*** Opening Provided information ***

(** Ill-formed UTF-8 becomes replacement characters. *)
Example lossy_text :
  from_utf8_lossy (Z_byte <$> [65; 0xC3; 66; 0xE2; 0x82; 0xFF; 0xC3; 0xA9]) =
    Z_byte <$> [65; 239; 191; 189; 66; 239; 191; 189; 239; 191; 189; 0xC3; 0xA9].
Proof. vm_compute. reflexivity. Qed.

(** Two requests in one chunk get one answer. *)
Example second_request_unanswered :
  let buf := get_request "/readyz" [] in
  length (http_connection (λ _, EmptyString) (λ _ _ _, demo_env) (serving true false) [buf ++ buf]).1.1 = 2%nat ∧
  last (http_connection (λ _, EmptyString) (λ _ _ _, demo_env) (serving true false) [buf ++ buf]).1.1 = Some EmptyString ∧
  (http_connection (λ _, EmptyString) (λ _ _ _, demo_env) (serving true false) [buf; buf]).1.1 =
    (λ r, [r; r; EmptyString]) (respond 503 "text/plain" ("starting" +:+ lf) "keep-alive" None).
Proof. vm_compute. repeat split. Qed.

Lemma http_anonymous_changes_nothing_witness :
  let '(out, next, s') := http_answer (λ _, EmptyString) (λ _ _, demo_env) (serving true false)
    (MkHead "DELETE" "/v1/op?token=nobody" "HTTP/1.1" []) [] in
  sv_engine s' = serving_engine ∧ next = Continue.
Proof.
  pose proof (http_anonymous_changes_nothing (λ _, EmptyString) (λ _ _, demo_env) (serving true false)
    (MkHead "DELETE" "/v1/op?token=nobody" "HTTP/1.1" []) [] eq_refl) as T.
  assert ((http_answer (λ _, EmptyString) (λ _ _, demo_env) (serving true false)
    (MkHead "DELETE" "/v1/op?token=nobody" "HTTP/1.1" []) []).1.2 = Continue) as N by (vm_compute; reflexivity).
  destruct (http_answer _ _ _ _ _) as [[out next] s']. cbn in N. subst next.
  destruct T as [(_ & E & _) _]; [| |by split].
  - intros id atomic ops E. vm_compute in E. discriminate E.
  - intros t E. vm_compute in E. injection E as <-. split; vm_compute; reflexivity.
Defined.

Lemma pipelined_tail_dropped_witness :
  let buf := get_request "/readyz" [] in
  http_turn (λ _, EmptyString) (λ _ _, demo_env) (serving true false) (buf ++ buf) [] =
    http_turn (λ _, EmptyString) (λ _ _, demo_env) (serving true false) buf [].
Proof.
  cbv zeta. apply (pipelined_tail_dropped _ _ _ _ _ _ (length (get_request "/readyz" [])));
    vm_compute; [reflexivity|discriminate].
Defined.
Lemma wire_again rcs : NoDup rcs.*1 → Forall (λ rc, ∃ rest, rc.2 = PATH_MARKER +:+ rest) rcs → ∀ c c' fs,
  (wire rcs c' (wire rcs c fs).2).2 = (wire rcs c fs).2.
Proof.
  induction rcs as [|[rc block] rcs IH]; intros N F c c' fs; [done|]. cbn in N. apply NoDup_cons in N as [N1 N].
  apply Forall_cons in F as [[rest Eb] F]. cbn [snd] in Eb. cbn [wire]. destruct (fs !! rc) as [text|] eqn:E.
  - pose proof (ensure_again rc rest fs) as A. cbv zeta in A. rewrite <- Eb in A.
    pose proof (ensure_exists rc block fs ltac:(by eexists)) as S.
    destruct (ensure_blocked_entry rc block fs) as [[b|e] fs1] eqn:X; cbn [snd] in *.
    + clear X. pose proof (wire_frame rcs rc N1 (c || b) fs1) as Fr. set (fs2 := (wire rcs (c || b) fs1).2) in *.
      rewrite Fr. destruct S as [t1 E1]. rewrite E1.
      assert ((ensure_blocked_entry rc block fs2).2 = fs2) as A2.
      { revert A. unfold ensure_blocked_entry. rewrite Fr, E1. destruct (utf8_valid t1); [|done]. cbn [negb].
        destruct (contains _ t1); [done|]. cbn [snd]. intros A. apply (f_equal (.!! rc)) in A.
        rewrite lookup_insert_eq, E1 in A. injection A as A. cbn [default] in A.
        apply (f_equal length) in A. rewrite length_app, !str_bytes_app, !length_app in A. cbn in A. lia. }
      destruct (ensure_blocked_entry rc block fs2) as [[b'|e] fs3]; cbn [snd] in *; [|done]. subst fs3.
      by apply IH.
    + assert (fs1 = fs) as -> by (revert X; unfold ensure_blocked_entry; repeat case_match; by intros [=]).
      by rewrite E, X.
  - pose proof (wire_frame rcs rc N1 c fs) as Fr. rewrite Fr, E. by apply IH.
Qed.

Lemma rc_names home rendered p : p ∈ (rc_files home rendered).*1 →
  base_name p ∈ str_bytes <$> [".bashrc"; ".zshrc"; ".profile"; "config.fish"]%string.
Proof.
  cbn [rc_files fmap list_fmap fst]. rewrite !elem_of_cons. intros [->|[->|[->|[->|?%not_elem_of_nil]]]]; [| | | |done];
    (rewrite base_name_join by no_slash); set_solver.
Qed.

Lemma rc_distinct home rendered : NoDup (rc_files home rendered).*1.
Proof.
  cbn [rc_files fmap list_fmap fst].
  assert (∀ a b d d', str_bytes a ≠ str_bytes b → "/"%byte ∉ str_bytes a → "/"%byte ∉ str_bytes b →
    path_join d a ≠ path_join d' b) as D.
  { intros a b d d' N A B E. apply N. rewrite <- (base_name_join d a A), <- (base_name_join d' b B). by rewrite E. }
  repeat apply NoDup_cons_2; [..|constructor]; rewrite ?not_elem_of_cons; split_and?; try apply not_elem_of_nil;
    (apply D; [by vm_compute|no_slash|no_slash]).
Qed.

Lemma rc_blocks home rendered : Forall (λ rc, ∃ rest, rc.2 = PATH_MARKER +:+ rest) (rc_files home rendered).
Proof. repeat constructor; eexists; cbn [snd]; unfold sh_block, fish_block; reflexivity. Qed.

Lemma on_path_frame m dir fs p :
  base_name p ∉ str_bytes <$> [".bashrc"; ".zshrc"; ".profile"; "config.fish"]%string →
  (ensure_on_path m dir fs).2 !! p = fs !! p.
Proof.
  intros N. unfold ensure_on_path. cbv zeta. destruct (existsb _ _).
  - apply wire_frame. intros I%rc_names. done.
  - apply ensure_frame. intros ->. apply N. rewrite base_name_join by no_slash. set_solver.
Qed.

Lemma wire_settled rcs c fs :
  Forall (λ rc, is_Some (fs !! rc.1) → (ensure_blocked_entry rc.1 rc.2 fs).2 = fs) rcs → (wire rcs c fs).2 = fs.
Proof.
  intros F. revert c. induction F as [|[rc block] rcs S _ IH]; intros c; [done|]. cbn [wire fst snd] in *.
  destruct (fs !! rc); [|apply IH]. specialize (S ltac:(by eexists)).
  destruct (ensure_blocked_entry rc block fs) as [[b|e] fs1]; cbn [snd] in *; subst; [apply IH|done].
Qed.

Definition some_exists (rcs : list (string * string)) (fs : gmap string (list byte)) : bool :=
  existsb (λ rc, bool_decide (is_Some (fs !! rc.1))) rcs.

Lemma some_exists_iff rcs fs : some_exists rcs fs = true ↔ ∃ p, p ∈ rcs.*1 ∧ is_Some (fs !! p).
Proof.
  unfold some_exists. rewrite existsb_exists. setoid_rewrite bool_decide_eq_true. split.
  - intros (rc & I%list_elem_of_In & S). exists rc.1. split; [by apply list_elem_of_fmap_2|done].
  - intros (p & (rc & -> & I)%list_elem_of_fmap & S). exists rc. split; [by apply list_elem_of_In|done].
Qed.

(** Wiring twice is wiring once. *)
Lemma on_path_again m dir fs : (ensure_on_path m dir (ensure_on_path m dir fs).2).2 = (ensure_on_path m dir fs).2.
Proof.
  set (home := default EmptyString (mc_home m)). set (rendered := display_dir dir home).
  assert (∀ fs, ensure_on_path m dir fs =
    if some_exists (rc_files home rendered) fs then wire (rc_files home rendered) false fs
    else ensure_blocked_entry (path_join home ".profile") (sh_block rendered) fs) as U by done.
  rewrite !U. clear U. destruct (some_exists (rc_files home rendered) fs) eqn:E.
  - replace (some_exists _ _) with true; [apply wire_again; [apply rc_distinct|apply rc_blocks]|].
    symmetry. apply some_exists_iff. apply some_exists_iff in E as (p & I & S). exists p. split; [done|].
    by apply (wire_exists (rc_files home rendered) p false fs).
  - set (pro := path_join home ".profile"). set (fs1 := (ensure_blocked_entry pro (sh_block rendered) fs).2).
    assert (pro ∈ (rc_files home rendered).*1) as Ip by (cbn [rc_files fmap list_fmap fst]; set_solver).
    assert (∀ rc, rc ∈ rc_files home rendered → is_Some (fs1 !! rc.1) → rc.1 = pro) as Only.
    { intros rc I S. destruct (decide (rc.1 = pro)) as [|N]; [done|]. exfalso. unfold fs1 in S. rewrite ensure_frame in S by done.
      assert (some_exists (rc_files home rendered) fs = true) as T; [|by rewrite T in E].
      apply some_exists_iff. exists rc.1. split; [by apply list_elem_of_fmap_2|done]. }
    destruct (some_exists (rc_files home rendered) fs1) eqn:E1.
    + apply wire_settled. apply Forall_forall. intros rc I S. rewrite (Only rc I S).
      pose proof (rc_blocks home rendered) as B. rewrite Forall_forall in B. destruct (B rc I) as [rest Eb].
      assert (rc.2 = sh_block rendered) as ->; [|by apply (ensure_again pro (nl +:+ "export PATH=" +:+ dq +:+ rendered +:+ ":$PATH" +:+ dq +:+ nl))].
      pose proof (Only rc I S) as P. pose proof (rc_distinct home rendered) as D. clear -I P D. revert D P.
      unfold rc_files in *. rewrite !elem_of_cons in I. cbn [fmap list_fmap fst]. fold pro.
      intros D P. destruct I as [->|[->|[->|[->|?%not_elem_of_nil]]]]; try done. cbn [fst] in P. rewrite P in D.
      apply NoDup_cons in D as [_ D]. apply NoDup_cons in D as [_ D]. apply NoDup_cons in D as [D _]. set_solver.
    + apply (ensure_again pro (nl +:+ "export PATH=" +:+ dq +:+ rendered +:+ ":$PATH" +:+ dq +:+ nl)).
Qed.
Example page_rates :
  let s := record_request (record_request (record_request (with_started_at (Server_new (H := demo_channel) ServerConfig_default ∅) (Some 0)) true) false) false in
  (slow_rate (with_counters s (MkCounters 0 0 0 0 0 0 0)), fixed 4 (default 0 (slow_rate s)), fixed 1 (default 0 (uptime_secs s 1250000000))) =
    (None, "0.3333", "1.2")%string.
Proof. vm_compute. reflexivity. Qed.
(* ===== verification/Api.v ===== *)
(** What other programs embed of the library: the router of [blitz-api/src/handler.rs], the
    conversions into and out of a [Value] ([blitz-types/src/value.rs]), and the identifiers
    of [blitz-types/src/id.rs]. *)
From S2P Require Import Prelude Float Value Schema Core Codec Snapshot Wal GroupCommit Durability Shard.

Local Open Scope Z_scope.

(** ** The router *)

Inductive HttpMethod : Type := MGet | MPost | MPut | MDelete.
#[export] Instance HttpMethod_eq_dec : EqDecision HttpMethod.
Proof. solve_decision. Defined.
Definition method_as_str (m : HttpMethod) : string :=
  match m with MGet => "GET" | MPost => "POST" | MPut => "PUT" | MDelete => "DELETE" end.

Record ApiRequest : Type := MkApiRequest {
  ar_method : HttpMethod;
  ar_path : string;
  ar_params : values;
  ar_body : option value;
  ar_headers : gmap string string
}.
Definition request_get (path : string) : ApiRequest := MkApiRequest MGet path ∅ None ∅.
Definition request_post (path : string) (body : value) : ApiRequest := MkApiRequest MPost path ∅ (Some body) ∅.
Definition request_put (path : string) (body : value) : ApiRequest := MkApiRequest MPut path ∅ (Some body) ∅.
Definition request_delete (path : string) : ApiRequest := MkApiRequest MDelete path ∅ None ∅.
Definition with_param (r : ApiRequest) (k : string) (v : value) : ApiRequest :=
  MkApiRequest (ar_method r) (ar_path r) (<[k := v]> (ar_params r)) (ar_body r) (ar_headers r).
Definition with_header (r : ApiRequest) (k v : string) : ApiRequest :=
  MkApiRequest (ar_method r) (ar_path r) (ar_params r) (ar_body r) (<[k := v]> (ar_headers r)).
Definition method_str (r : ApiRequest) : string := method_as_str (ar_method r).

Record ApiResponse : Type := MkApiResponse { ap_status : Z; ap_body : option value; ap_error : option string }.
Definition response_ok (body : value) : ApiResponse := MkApiResponse 200 (Some body) None.
Definition response_created (body : value) : ApiResponse := MkApiResponse 201 (Some body) None.
Definition response_no_content : ApiResponse := MkApiResponse 204 None None.
Definition response_bad_request (e : string) : ApiResponse := MkApiResponse 400 None (Some e).
Definition response_not_found (e : string) : ApiResponse := MkApiResponse 404 None (Some e).
Definition response_internal (e : string) : ApiResponse := MkApiResponse 500 None (Some e).

Record Route : Type := MkRoute { rt_method : HttpMethod; rt_path : string; rt_handler : ApiRequest → ApiResponse }.
Abbreviation ApiHandler := (list Route).
Definition ApiHandler_new : ApiHandler := [].
Definition handler_get (h : ApiHandler) (path : string) (f : ApiRequest → ApiResponse) : ApiHandler := h ++ [MkRoute MGet path f].
Definition handler_post (h : ApiHandler) (path : string) (f : ApiRequest → ApiResponse) : ApiHandler := h ++ [MkRoute MPost path f].
Definition handler_put (h : ApiHandler) (path : string) (f : ApiRequest → ApiResponse) : ApiHandler := h ++ [MkRoute MPut path f].
Definition handler_delete (h : ApiHandler) (path : string) (f : ApiRequest → ApiResponse) : ApiHandler := h ++ [MkRoute MDelete path f].

Fixpoint handle (h : ApiHandler) (r : ApiRequest) : ApiResponse :=
  match h with
  | [] => response_not_found ("no route for " +:+ method_str r +:+ " " +:+ ar_path r)
  | rt :: h => if bool_decide (rt_method rt = ar_method r) && bool_decide (rt_path rt = ar_path r) then rt_handler rt r else handle h r
  end.
Definition route_count (h : ApiHandler) : nat := length h.

(** The router as a table, from method and path to the first handler registered there. *)
Definition route_table (h : ApiHandler) : gmap (string * string) (ApiRequest → ApiResponse) :=
  foldr (λ rt t, <[(method_as_str (rt_method rt), rt_path rt) := rt_handler rt]> t) ∅ h.

Lemma method_name_inj a b : method_as_str a = method_as_str b → a = b.
Proof. by destruct a, b. Qed.

(** The router is a table: a request is answered by the handler first registered for its
    method and path, whatever was registered since, and refused with its method and path
    in a 404 when there is none. *)
Theorem handle_is_table_lookup h r :
  handle h r = match route_table h !! (method_str r, ar_path r) with
               | Some f => f r
               | None => response_not_found ("no route for " +:+ method_str r +:+ " " +:+ ar_path r)
               end ∧
  (∀ rt, is_Some (route_table h !! (method_as_str (rt_method rt), rt_path rt)) → route_table (h ++ [rt]) = route_table h).
Proof.
  split.
  - induction h as [|rt h IH]; [cbn [handle route_table foldr]; by rewrite lookup_empty|]. cbn [handle route_table foldr]. unfold method_str in *.
    destruct (decide ((method_as_str (rt_method rt), rt_path rt) = (method_as_str (ar_method r), ar_path r))) as [E|N].
    + rewrite E, lookup_insert_eq. injection E as Em Ep. apply method_name_inj in Em. by rewrite !bool_decide_true.
    + rewrite lookup_insert_ne by done. destruct (bool_decide (rt_method rt = ar_method r)) eqn:Em; [|exact IH].
      apply bool_decide_eq_true in Em. rewrite bool_decide_false; [exact IH|]. intros Ep. apply N. by rewrite Em, Ep.
  - intros rt. induction h as [|r0 h IH]; [cbn [route_table foldr]; rewrite lookup_empty; by intros []|].
    cbn [app route_table foldr]. intros S. fold (route_table h) in *. fold (route_table (h ++ [rt])).
    destruct (decide ((method_as_str (rt_method r0), rt_path r0) = (method_as_str (rt_method rt), rt_path rt))) as [E|N].
    + clear IH S. rewrite E. apply map_eq. intros k. destruct (decide (k = (method_as_str (rt_method rt), rt_path rt))) as [->|Nk];
        [by rewrite !lookup_insert_eq|]. rewrite !lookup_insert_ne by done. induction h as [|r1 h IH]; [by apply lookup_insert_ne|].
      cbn [app route_table foldr]. fold (route_table h) in *. fold (route_table (h ++ [rt])).
      destruct (decide (k = (method_as_str (rt_method r1), rt_path r1))) as [->|N1]; [by rewrite !lookup_insert_eq|].
      rewrite !lookup_insert_ne by done. exact IH.
    + f_equal. apply IH. by rewrite lookup_insert_ne in S.
Qed.

(** ** Conversions *)

(** What a [Value] is built from with [From]: Rust's types, by name. *)
Inductive native : Type :=
| Nbool (b : bool)
| Ni8 (n : Z) | Ni16 (n : Z) | Ni32 (n : Z) | Ni64 (n : Z)
| Nu8 (n : Z) | Nu16 (n : Z) | Nu32 (n : Z) | Nu64 (n : Z)
| Nf32 (bits : Z) | Nf64 (bits : Z)
| NString (s : string) | Nstr (s : string)
| NVec_u8 (b : list byte)
| NUuid (u : list byte)
| NDateTime (t : Z) | NNaiveDate (d : Z)
| Njson (j : json).

Definition value_from (x : native) : value :=
  match x with
  | Nbool b => VBoolean b
  | Ni8 n => VInt8 n | Ni16 n => VInt16 n | Ni32 n => VInt32 n | Ni64 n => VInt64 n
  | Nu8 n => VUInt8 n | Nu16 n => VUInt16 n | Nu32 n => VUInt32 n | Nu64 n => VUInt64 n
  | Nf32 bits => VFloat32 bits | Nf64 bits => VFloat64 bits
  | NString s | Nstr s => VString s
  | NVec_u8 b => VBytes b
  | NUuid u => VUuid u
  | NDateTime t => VTimestamp t | NNaiveDate d => VDate d
  | Njson j => VJson j
  end.

Section conversions.
Context `{ValueText}.

(** [From<Value> for serde_json::Value] *)
Fixpoint value_into_json (v : value) : json :=
  match v with
  | VBoolean b => JBool b
  | VInt8 n | VInt16 n | VInt32 n | VInt64 n => json_of_i64 n
  | VUInt8 n | VUInt16 n | VUInt32 n | VUInt64 n => json_of_u64 n
  | VFloat32 n => json_of_f32 n
  | VFloat64 n => json_of_f64 n
  | VDecimal s => JString s
  | VString s => JString s
  | VBytes b => JArray ((λ x, json_of_u64 (byte_Z x)) <$> b)
  | VUuid u => JString (uuid_to_string u)
  | VTimestamp t => JString (to_rfc3339 t)
  | VDate d => JString (date_to_string d)
  | VJson j => j
  | VArray a => JArray (value_into_json <$> a)
  | VNull => JNull
  end.

(** The payloads of the write-ahead log and this conversion are one function, written
    twice. *)
Lemma value_into_json_is_payload v : value_into_json v = value_to_json v.
Proof. reflexivity. Qed.
End conversions.

(** What is converted into a value is read back from it unchanged. *)
Lemma value_from_reads_back x :
  match x with
  | Nbool b => as_bool (value_from x) = Some b
  | Ni8 n | Ni16 n | Ni32 n | Ni64 n => as_i64 (value_from x) = Some n
  | Nu8 n | Nu16 n | Nu32 n | Nu64 n => as_u64 (value_from x) = Some n
  | Nf64 b => as_f64 (value_from x) = Some b
  | NString s | Nstr s => as_str (value_from x) = Some s
  | _ => True
  end.
Proof. by destruct x. Qed.

(** ** Identifiers *)

Class UuidText : Type := { parse_str : string → result string (list byte); new_v4 : nat → list byte }.

Record TableId : Type := MkTableId { table_uuid : list byte }.
Record IndexId : Type := MkIndexId { index_uuid : list byte }.
Record RowId : Type := MkRowId { row_number : Z }.
Record TransactionId : Type := MkTransactionId { tx_number : Z }.

Section ids.
Context `{ValueText} `{UuidText}.

(** [new] draws the next random uuid. *)
Definition TableId_new (draw : nat) : TableId := MkTableId (new_v4 draw).
Definition IndexId_new (draw : nat) : IndexId := MkIndexId (new_v4 draw).
Definition TableId_fmt (t : TableId) : string := uuid_to_string (table_uuid t).
Definition IndexId_fmt (i : IndexId) : string := uuid_to_string (index_uuid i).
Definition TableId_from_str (s : string) : result type_error TableId := MkTableId <$> map_err InvalidId (parse_str s).

Definition RowId_next (r : RowId) : RowId := MkRowId (wrap 64 (row_number r + 1)).
Definition RowId_fmt (r : RowId) : string := dec (row_number r).
Definition TransactionId_fmt (t : TransactionId) : string := "tx-" +:+ dec (tx_number t).

(** A table id printed is the id parsed. *)
Lemma table_id_roundtrip (t : TableId) :
  parse_str (uuid_to_string (table_uuid t)) = Ok (table_uuid t) → TableId_from_str (TableId_fmt t) = Ok t.
Proof. intros E. unfold TableId_from_str, TableId_fmt. rewrite E. by destruct t. Qed.
End ids.

(** A row id after the last is the first one again. *)
Example row_ids_wrap : RowId_next (MkRowId (2 ^ 64 - 1)) = MkRowId 0.
Proof. reflexivity. Qed.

*** Closing Provided information ***

What you give back should be only the lines of the records above, starting at the line with "E. apply N." and ending at the line with "Proof. repeat constructor;", restated word for word.

Solution:
  { intros a b d d' N A B E. apply N. rewrite <- (base_name_join d a A), <- (base_name_join d' b B). by rewrite E. }
  repeat apply NoDup_cons_2; [..|constructor]; rewrite ?not_elem_of_cons; split_and?; try apply not_elem_of_nil;
    (apply D; [by vm_compute|no_slash|no_slash]).
Qed.

Lemma rc_blocks home rendered : Forall (λ rc, ∃ rest, rc.2 = PATH_MARKER +:+ rest) (rc_files home rendered).
Proof. repeat constructor; eexists; cbn [snd]; unfold sh_block, fish_block; reflexivity. Qed.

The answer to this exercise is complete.